Montoro reafirma su devoción en el traslado de la Virgen del Carmen y Nuestro Padre Jesús a Santa Ana
La ciudad de Montoro protagonizó este viernes una jornada de profundo significado espiritual con motivo del penúltimo traslado de evangelización previo a la Coronación Canónica y Pontificia de Nuestra Señora del Carmen, prevista para el 27 de septiembre. La emotiva procesión congregó a centenares de fieles que acompañaron a la Virgen del Carmen y a Nuestro Padre Jesús Nazareno en su itinerario hacia la ermita de Santa Ana, en una imagen que quedará grabada en la memoria colectiva de la ciudad.

El cortejo, que inició su recorrido a las nueve de la noche desde la iglesia del Hospital Jesús Nazareno, estuvo acompañado por las marchas de la Banda de Cornetas y Tambores Amor y Paz, que aportó el tono solemne a una noche marcada por la intensidad del fervor popular. Durante todo el trayecto, se palpaba el sentimiento de un pueblo que se entregaba con devoción al paso de sus titulares por las calles aledañas al Guadalquivir.
La participación de la Cofradía de la Entrada Triunfal en Jerusalén, conocida como La Borriquita, constituyó uno de los momentos más destacados del recorrido. Sus cuadrillas se encargaron de portar durante parte del trayecto los pasos de ambas imágenes, en un gesto que subrayó el carácter fraterno del acto. La llegada a la ermita de Santa Ana, engalanada para la ocasión, fue acogida por una multitud entregada que recibía con júbilo a Nuestro Padre Jesús, “el Rey de Montoro”, y a la Virgen del Carmen.

Frente a la escalinata del templo, el Coro Rociero de la Borriquita interpretó la sevillana Silencio ante Nuestro Padre Jesús, preludio de la marcha Silencio Blanco, ejecutada con especial delicadeza por la banda de la corporación. A continuación, la Virgen del Carmen fue honrada con la interpretación de la Salve Pelegrina, seguida por la marcha Ave María, conformando así uno de los momentos de mayor emotividad de la noche.

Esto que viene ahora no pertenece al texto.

(** [update_pool] called on each pool name in turn. *)
Fixpoint update_pools (pools : list string) (p : PoolTracker.t)
    : list (option string) * PoolTracker.t :=
  match pools with
  | [] => ([], p)
  | x :: pools' =>
      let '(r, p') := PoolTracker.update_pool (Some x) p in
      let '(rs, p'') := update_pools pools' p' in
      (r :: rs, p'')
  end.

(** The last [n] items of a list. *)
Definition lastn {A : Type} (n : nat) (l : list A) : list A :=
  drop (length l - n) l.

(** The two pool identities. *)
Definition valid_identity (p : string) : Prop := p = "blue" \/ p = "green".

(** Alert intents among the emitted records, by kind: the warning logged
    when an alert is decided and the post that carries it to Slack. *)
Definition is_error_rate_alert (o : Eff.output) : bool :=
  match o with
  | Eff.WarningHighErrorRate _ | Eff.Post (Eff.ErrorRateAlert _) => true
  | _ => false
  end.

Definition is_failover_alert (o : Eff.output) : bool :=
  match o with
  | Eff.WarningFailover _ _ | Eff.Post (Eff.FailoverAlert _ _) => true
  | _ => false
  end.

(** The state a computation of the watcher leaves and what it emits. *)
Definition state_of {A : Type} (x : Py.result A * LogWatcher.t * list Eff.output)
    : LogWatcher.t := x.1.2.
Definition outputs_of {A : Type} (x : Py.result A * LogWatcher.t * list Eff.output)
    : list Eff.output := x.2.

(** The cooldown of [kind] is [c] seconds and runs from [t0]. *)
Definition cooling (kind : string) (c t0 : Z) (w : LogWatcher.t) : Prop :=
  AlertManager.cooldown_seconds (LogWatcher.alert_manager w) = c
  /\ AlertManager.last_alerts (LogWatcher.alert_manager w) !! kind = Some t0.

(** The window bound, for a capacity below the floor of 50 samples. *)
Definition small_window (w : LogWatcher.t) : Prop :=
  (length (ErrorRateMonitor.requests (LogWatcher.error_monitor w))
   <= ErrorRateMonitor.window_size (LogWatcher.error_monitor w))%nat
  /\ (ErrorRateMonitor.window_size (LogWatcher.error_monitor w) < 50)%nat.

(** The error rate of a window of [n] entries of which [k] are errors. *)
Definition rate_of (k n : nat) : Py.float :=
  Py.float_mul (Py.int_truediv (N.of_nat k) (Pos.of_nat n)) (Py.float_of_int 100).

(** For every window length from [lo] to [lo + len - 1] and every count of
    errors in it, the comparison of the binary64 rate with 2.0 is the
    comparison of [100 * k] with [2 * n] on integers. *)
Definition exact_at_two_percent (lo len : nat) : bool :=
  forallb
    (fun n =>
       forallb
         (fun k =>
            Bool.eqb (Py.float_gt (rate_of k n) (Py.float_of_int 2))
                     (2 * Z.of_nat n <? 100 * Z.of_nat k))
         (seq 0 (S n)))
    (seq lo len).

End Runs.

(** ** The defaulting reading of the error handling *)

Module Defaulting.
Import Eff.
Local Open Scope eff_scope.






End Defaulting.

(** ** Sample states and entries *)

Module Samples.

Definition two_percent : Py.float := Py.float_of_int 2.

(** A window of 99 entries, three of them 503. *)
Definition window_99 : ErrorRateMonitor.t :=
  {| ErrorRateMonitor.window_size := 200;
     ErrorRateMonitor.threshold_percent := two_percent;
     ErrorRateMonitor.requests := [503; 503; 503] ++ repeat 200 96 |}.

(** The watcher as [main] builds it with the default configuration and a
    webhook. *)
Definition watcher : LogWatcher.t :=
  LogWatcher.init (Some "https://hooks.slack.test/T0") two_percent 200 300.

Definition quiet : LogWatcher.env :=
  {| LogWatcher.now_error_rate := 0; LogWatcher.post_error_rate := Eff.PostOk;
     LogWatcher.now_failover := 0; LogWatcher.post_failover := Eff.PostOk |}.


(** [{"pool": "yellow"}] *)
Definition entry_yellow : gmap string Py.value :=
  <["pool" := Py.PyStr "yellow"]> ∅.

(** [{"status": 503, "pool": "blue"}] *)
Definition entry_503 : gmap string Py.value :=
  <["status" := Py.PyInt 503]> (<["pool" := Py.PyStr "blue"]> ∅).

(** [{"status": 200, "pool": "blue"}] *)
Definition entry_200 : gmap string Py.value :=
  <["status" := Py.PyInt 200]> (<["pool" := Py.PyStr "blue"]> ∅).

(** [{"pool": "Blue "}] and [{"pool": "GREEN"}] *)
Definition entry_blue : gmap string Py.value := <["pool" := Py.PyStr "Blue "]> ∅.
Definition entry_green : gmap string Py.value := <["pool" := Py.PyStr "GREEN"]> ∅.

(** The clock reads [now] and every post fails. *)
Definition failing (now : Z) : LogWatcher.env :=
  {| LogWatcher.now_error_rate := now; LogWatcher.post_error_rate := Eff.PostFailed;
     LogWatcher.now_failover := now; LogWatcher.post_failover := Eff.PostFailed |}.

(** The default watcher after 49 requests answered 503. *)
Definition watcher_49 : LogWatcher.t :=
  {| LogWatcher.alert_manager := LogWatcher.alert_manager watcher;
     LogWatcher.pool_tracker := LogWatcher.pool_tracker watcher;
     LogWatcher.error_monitor :=
       ErrorRateMonitor.mk 200 two_percent (repeat 503 49);
     LogWatcher.slack_notifier := LogWatcher.slack_notifier watcher |}.


End Samples.

(** ** Runs of the trackers on arbitrary inputs *)

Module Traces.

(** [should_alert] called for each kind at each clock reading in turn: the
    answers and the manager left. *)
Fixpoint should_alerts (calls : list (Z * string)) (a : AlertManager.t)
    : list bool * AlertManager.t :=
  match calls with
  | [] => ([], a)
  | (now, kind) :: calls' =>
      let '(r, a') := AlertManager.should_alert now kind a in
      let '(rs, a'') := should_alerts calls' a' in
      (r :: rs, a'')
  end.

(** The clock readings of the calls for [kind] that were answered [True]. *)
Fixpoint fired (kind : string) (calls : list (Z * string)) (answers : list bool)
    : list Z :=
  match calls, answers with
  | (now, k) :: calls', r :: answers' =>
      if (bool_decide (k = kind) && r)%bool
      then now :: fired kind calls' answers'
      else fired kind calls' answers'
  | _, _ => []
  end.

(** Each reading exceeds the one before it by more than [c]. *)
Fixpoint spaced (c : Z) (times : list Z) : Prop :=
  match times with
  | t :: rest =>
      match rest with
      | t' :: _ => c < t' - t
      | [] => True
      end /\ spaced c rest
  | [] => True
  end.

(** The times to compare for [kind]: the one recorded at the start, if any,
    then those of the calls answered [True]. *)
Definition granted_times (kind : string) (calls : list (Z * string))
    (a : AlertManager.t) : list Z :=
  match AlertManager.last_alerts a !! kind with
  | Some t0 => t0 :: fired kind calls (should_alerts calls a).1
  | None => fired kind calls (should_alerts calls a).1
  end.

(** [update_pool] called on each argument in turn, present or not, valid or
    not. *)
Fixpoint update_pool_calls (inputs : list (option string)) (p : PoolTracker.t)
    : list (option string) * PoolTracker.t :=
  match inputs with
  | [] => ([], p)
  | x :: inputs' =>
      let '(r, p') := PoolTracker.update_pool x p in
      let '(rs, p'') := update_pool_calls inputs' p' in
      (r :: rs, p'')
  end.

(** The arguments that [update_pool] accepts. *)
Definition accepted (inputs : list (option string)) : list string :=
  omap (fun x =>
          match x with
          | Some s => if PoolTracker.valid_pool s then Some s else None
          | None => None
          end) inputs.

(** The pools left behind along a sequence of accepted names that starts
    with the pool [current]: the left one of each two neighbours that
    differ. *)
Fixpoint changes (current : option string) (names : list string) : list string :=
  match names with
  | [] => []
  | p :: names' =>
      match current with
      | Some q =>
          if bool_decide (q = p) then changes (Some p) names'
          else q :: changes (Some p) names'
      | None => changes (Some p) names'
      end
  end.

(** What [update_pool] keeps true of a tracker. *)
Definition pool_inv (t : PoolTracker.t) : Prop :=
  PoolTracker.current_pool t = last (PoolTracker.last_seen_pools t)
  /\ (length (PoolTracker.last_seen_pools t) <= 10)%nat
  /\ Forall Runs.valid_identity (PoolTracker.last_seen_pools t).

(** A threshold that is not below zero: zero, a positive number, positive
    infinity or NaN. *)
Definition not_negative (th : Py.float) : Prop :=
  match th with
  | S754_finite true _ _ | S754_infinity true => False
  | _ => True
  end.
Lemma evidence_step_item (data : Snapshot) (k : string) (d : Q) (thr : Q -> bool)
    (mk : Q -> Evidence) (acc : list Evidence) :
  thr d = false ->
  evidence_step data (thr (get data k d)) k mk acc = Some (acc ++ item data k thr mk).
Proof.
  intro Hd. unfold evidence_step, item, get, index.
  destruct (lookup k data) as [v|] eqn:E.
  - destruct (thr v); [reflexivity|rewrite app_nil_r; reflexivity].
  - rewrite Hd, app_nil_r. reflexivity.
Qed.

Lemma item_sound (data : Snapshot) (k : string) (thr : Q -> bool) (mk : Q -> Evidence) :
  (forall v, lookup k data = Some v -> thr v = true -> evidence_sound data (mk v)) ->
  Forall (evidence_sound data) (item data k thr mk).
Proof.
  intro H. unfold item. destruct (lookup k data) as [v|] eqn:E; [|constructor].
  destruct (thr v) eqn:T; [|constructor].
  constructor; [apply H; reflexivity || assumption|constructor].
Qed.

Lemma Forall_firstn_ {A : Type} (P : A -> Prop) (n : nat) (l : list A) :
  Forall P l -> Forall P (firstn n l).
Proof.
  revert l. induction n as [|n IH]; intros [|x l] H; simpl; try constructor.
  - inversion H; assumption.
  - apply IH. inversion H; assumption.
Qed.

Lemma item_length (data : Snapshot) (k : string) (thr : Q -> bool) (mk : Q -> Evidence) :
  (length (item data k thr mk) <= 1)%nat.
Proof.
  unfold item. destruct (lookup k data); [destruct (thr _)|]; simpl; lia.
Qed.
(** * The adaptive step size controller of diffrax

    A shallow embedding of [diffrax/step_size_controller/adaptive.py]
    (the I-controller: RMS error norm, initial step selection, error scaling,
    accept/reject with step size update, and the two grid clippers), together
    with the properties its specification states about it.

    The Python code is polymorphic in the dtype of its arrays, so the
    embedding is written once over a class of scalar types and run at two
    instances: IEEE binary64 (the kernel's primitive floats), on which the
    definitions compute, and the real numbers, which give the meaning of the
    code in exact arithmetic. *)

From Stdlib Require Import ZArith List Bool String Sorted.
From Stdlib Require Import Floats Uint63.
From Stdlib Require Import Reals Lra Lia.
Import ListNotations.

Set Implicit Arguments.

(** ** Exceptions and fallible computations *)

Inductive exn : Type :=
| ValueError (msg : string)
| NotImplementedError (msg : string)
| TypeError (msg : string)
| IndexError (msg : string)
| ZeroDivisionError (msg : string).

Inductive res (A : Type) : Type :=
| OK (a : A)
| Raise (e : exn).

Arguments OK {A} a.
Arguments Raise {A} e.

Definition bind {A B : Type} (c : res A) (k : A -> res B) : res B :=
  match c with
  | OK a => k a
  | Raise e => Raise e
  end.
(** X15. On every collection the application can have produced, the list
    operation does not fail: it answers 200 with an array of one object per
    stored record, in the order of insertion, each with the username,
    e-mail, full name and roles of the user stored there and no other key,
    and leaves the collection as it is. *)
Theorem list_returns_every_user c :
  reachable c ->
  exists (us : list User.t) (a : list doc),
    list_users c = (mk_response HTTP_200_OK (Array a), c)
    /\ Forall2 (fun d u => holds d u /\ canonical u) c us
    /\ Forall2 shows a us.
Proof.
  intros Hc%reachable_stored.
  assert (find q_all c = (Ok c, c)) as Hall.
  { unfold find, Mem.collection, Mem.mem_find. f_equal. f_equal.
    clear. induction c as [|d c IH]; [done|]. simpl in *. by rewrite IH. }
  destruct (stored_users _ Hc) as [us Hus].
  exists us, (UserResponse.model_dump <$> (projection <$> us)).
  split; [|split; [done|apply shows_all]].
  unfold list_users, get_users, try_except, bind.
  by rewrite Hall, (validate_all_users _ _ c Hus).
Qed.

(** X16. The create operation does not check for an existing user: posting
    the same valid body twice is answered with 201 both times and stores
    two documents holding the same user under different identifiers. *)
Theorem create_twice_stores_twice payload u c :
  reachable c -> User.model_validate payload = Ok u ->
  exists d1 d2,
    post_users payload c
    = (mk_response HTTP_201_CREATED (Object (User.model_dump u)), c ++ [d1])
    /\ post_users payload (c ++ [d1])
       = (mk_response HTTP_201_CREATED (Object (User.model_dump u)),
          c ++ [d1; d2])
    /\ holds d1 u /\ holds d2 u
    /\ d1 !! "_id" <> d2 !! "_id".
Proof.
  intros Hc%reachable_stored Hv.
  pose proof (model_validate_canonical _ _ Hv) as Hu.
  set (d1 := <["_id" := VObjectId (Mem.fresh_id c)]> (User.model_dump u)).
  assert (Forall stored_user (c ++ [d1])) as Hc1.
  { apply Forall_app. split; [done|]. constructor; [|done].
    by exists (Mem.fresh_id c), u. }
  exists d1, (<["_id" := VObjectId (Mem.fresh_id (c ++ [d1]))]> (User.model_dump u)).
  split; [by apply post_users_valid|]. split.
  - etrans; [exact (post_users_valid _ _ _ Hc1 Hv)|]. by rewrite <- app_assoc.
  - split; [apply holds_model_dump|]. split; [apply holds_model_dump|].
    assert (Mem.object_id d1 < Mem.fresh_id (c ++ [d1]))%N as Hlt.
    { apply object_id_below, elem_of_app. right. left. }
    assert (Mem.object_id d1 = Mem.fresh_id c) as Hid.
    { unfold Mem.object_id, d1. by rewrite lookup_insert_eq. }
    assert (d1 !! "_id" = Some (VObjectId (Mem.fresh_id c))) as ->.
    { unfold d1. by rewrite lookup_insert_eq. }
    rewrite lookup_insert_eq. intros [= Heq]. lia.
Qed.
End MemComposition.

(* ===================================================================== *)
(** ** The route table *)
(* ===================================================================== *)

Section Routes.
Context {P : Pydantic} {O : SetOrder} {S : Type} {C : Collection S}.

(** A final parameter takes the whole rest of a path that has no slash. *)
Lemma match_param name (s : str) :
  s <> [] -> forallb (fun c => negb (c =? 47)%N) s = true ->
  match_path [Param name] s = Some [(name, s)].
Proof.
  intros Hne Hs. cbn [match_path].
  match goal with
  | |- ?f [] s = _ =>
      assert (forall rest taken,
                forallb (fun c => negb (c =? 47)%N) rest = true ->
                taken ++ rest <> [] ->
                f taken rest = Some [(name, taken ++ rest)]) as Hgen
  end.
  { induction rest as [|c rest IH]; intros taken Hr Ht.
    - rewrite app_nil_r in *. by destruct taken.
    - simpl in Hr. apply andb_true_iff in Hr as [Hc Hr].
      apply negb_true_iff in Hc. rewrite Hc.
      rewrite (IH (taken ++ [c]) Hr); [by rewrite <- app_assoc|].
      by destruct taken. }
  by apply (Hgen s []).
Qed.

(** X17. The paths under /users/. POST /users/ reaches the create
    endpoint with the body and GET /users/ the list operation. For every
    non-empty string without a slash, DELETE /users/<string> reaches the
    deletion with that string as the argument, and GET /users/<string>
    reaches the search with that string, unless the string is a single
    newline: GET /users/ followed by a newline is taken by the list route,
    which is registered first and whose end matches before the newline. *)
Theorem users_paths_reach_their_handlers (s : str) (payload : doc) (st : S) :
  s <> [] -> forallb (fun c => negb (c =? 47)%N) s = true ->
  serve app_routes POST (py "/users/") payload st = post_users payload st
  /\ serve app_routes GET (py "/users/") payload st = list_users st
  /\ (s <> [10%N] ->
      serve app_routes GET (py "/users/" ++ s) payload st = search_users s st)
  /\ serve app_routes GET (py "/users/" ++ [10%N]) payload st = list_users st
  /\ serve app_routes DELETE (py "/users/" ++ s) payload st = delete_users s st.
Proof.
  intros Hne Hs.
  assert (match_path [Lit (py "/users/"); Param "search"] (py "/users/" ++ s)
          = Some [("search", s)]) as Hsearch.
  { change (match_path [Lit (py "/users/"); Param "search"] (py "/users/" ++ s))
      with (match_path [Param "search"] s). by apply match_param. }
  assert (match_path [Lit (py "/users/"); Param "email"] (py "/users/" ++ s)
          = Some [("email", s)]) as Hemail.
  { change (match_path [Lit (py "/users/"); Param "email"] (py "/users/" ++ s))
      with (match_path [Param "email"] s). by apply match_param. }
  assert (match_path [Lit (py "/")] (py "/users/" ++ s) = None) as Hroot
    by reflexivity.
  split; [reflexivity|]. split; [reflexivity|]. split; [|split; [reflexivity|]].
  - intros Hnl.
    assert (match_path [Lit (py "/users/")] (py "/users/" ++ s) = None) as Hlist.
    { change (match_path [Lit (py "/users/")] (py "/users/" ++ s))
        with (match_path [] s).
      destruct s as [|c [|c' s']]; [done| |done]. simpl.
      destruct (N.eqb_spec c 10) as [->|_]; [done|done]. }
    unfold serve, dispatch, app_routes, first_full.
    cbn [route_path route_method route_endpoint].
    rewrite Hroot, Hlist, Hsearch. reflexivity.
  - unfold serve, dispatch, app_routes, first_full.
    cbn [route_path route_method route_endpoint].
    rewrite Hroot, Hsearch, Hemail.
    by destruct (match_path [Lit (py "/users/")] (py "/users/" ++ s)).
Qed.
End Routes.

(* ===================================================================== *)
(** ** The further theorems at concrete requests *)
(* ===================================================================== *)

Section MoreWitnesses.
Import Instances UserValidation.

(** A collection of one user, Alice. *)
Definition one_user : Mem.t := snd (post_users alice []).

Lemma reachable_one_user : reachable one_user.
Proof. apply reachable_post, reachable_empty. Defined.

(** With the database down, list, search, delete and create answer 500
    "Database error". *)
Lemma database_error_is_server_error_witness :
  let s := Stub.down (py "Database error") in
  let s' := Stub.record (Stub.Find q_all) s in
  find q_all s = (Err (Exception (py "Database error")), s')
  /\ list_users s
     = (mk_response HTTP_500_INTERNAL_SERVER_ERROR (Detail (py "Database error")),
        s').
Proof.
  split; [reflexivity|].
  apply (database_error_is_server_error (S := Stub.t) (py "Database error")).
  reflexivity.
Defined.

Lemma list_of_nothing_is_ok_witness :
  find q_all ([] : Mem.t) = (Ok [], [])
  /\ list_users ([] : Mem.t) = (mk_response HTTP_200_OK (Array []), []).
Proof.
  split; [reflexivity|].
  apply (list_of_nothing_is_ok (S := Mem.t)). reflexivity.
Defined.

(** A stored record with a username only: listing fails with 500. *)
Lemma unprojectable_record_is_server_error_witness :
  let bob : doc := {[ "username" := VStr (py "bob") ]} in
  is_ok (UserResponse.model_validate bob) = false
  /\ exists errors,
       list_users ([bob] : Mem.t)
       = (mk_response HTTP_500_INTERNAL_SERVER_ERROR
            (Detail (validation_error_str errors)), [bob]).
Proof.
  split; [reflexivity|].
  apply (unprojectable_record_is_server_error (S := Mem.t)
           [ {[ "username" := VStr (py "bob") ]} ]
           {[ "username" := VStr (py "bob") ]}
           [ {[ "username" := VStr (py "bob") ]} ]
           [ {[ "username" := VStr (py "bob") ]} ]);
    [left|reflexivity|reflexivity].
Defined.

El acceso de ambas andas a la reducida ermita supuso otra escena cargada de simbolismo y belleza, generando estampas de difícil repetición. Cabe destacar también la presencia de miembros y cuadrillas de la Hermandad de la Flagelación, cuya incorporación al acto puso de manifiesto la voluntad de colaboración entre las distintas cofradías montoreñas en este acontecimiento sin precedentes.
Este traslado supone un nuevo peldaño en el camino hacia la Coronación Canónica y Pontificia, y evidencia que Montoro no solo se prepara para vivir un hecho histórico, sino que ya lo está experimentando con una implicación absoluta por parte de las hermandades, los vecinos y toda la comunidad devota.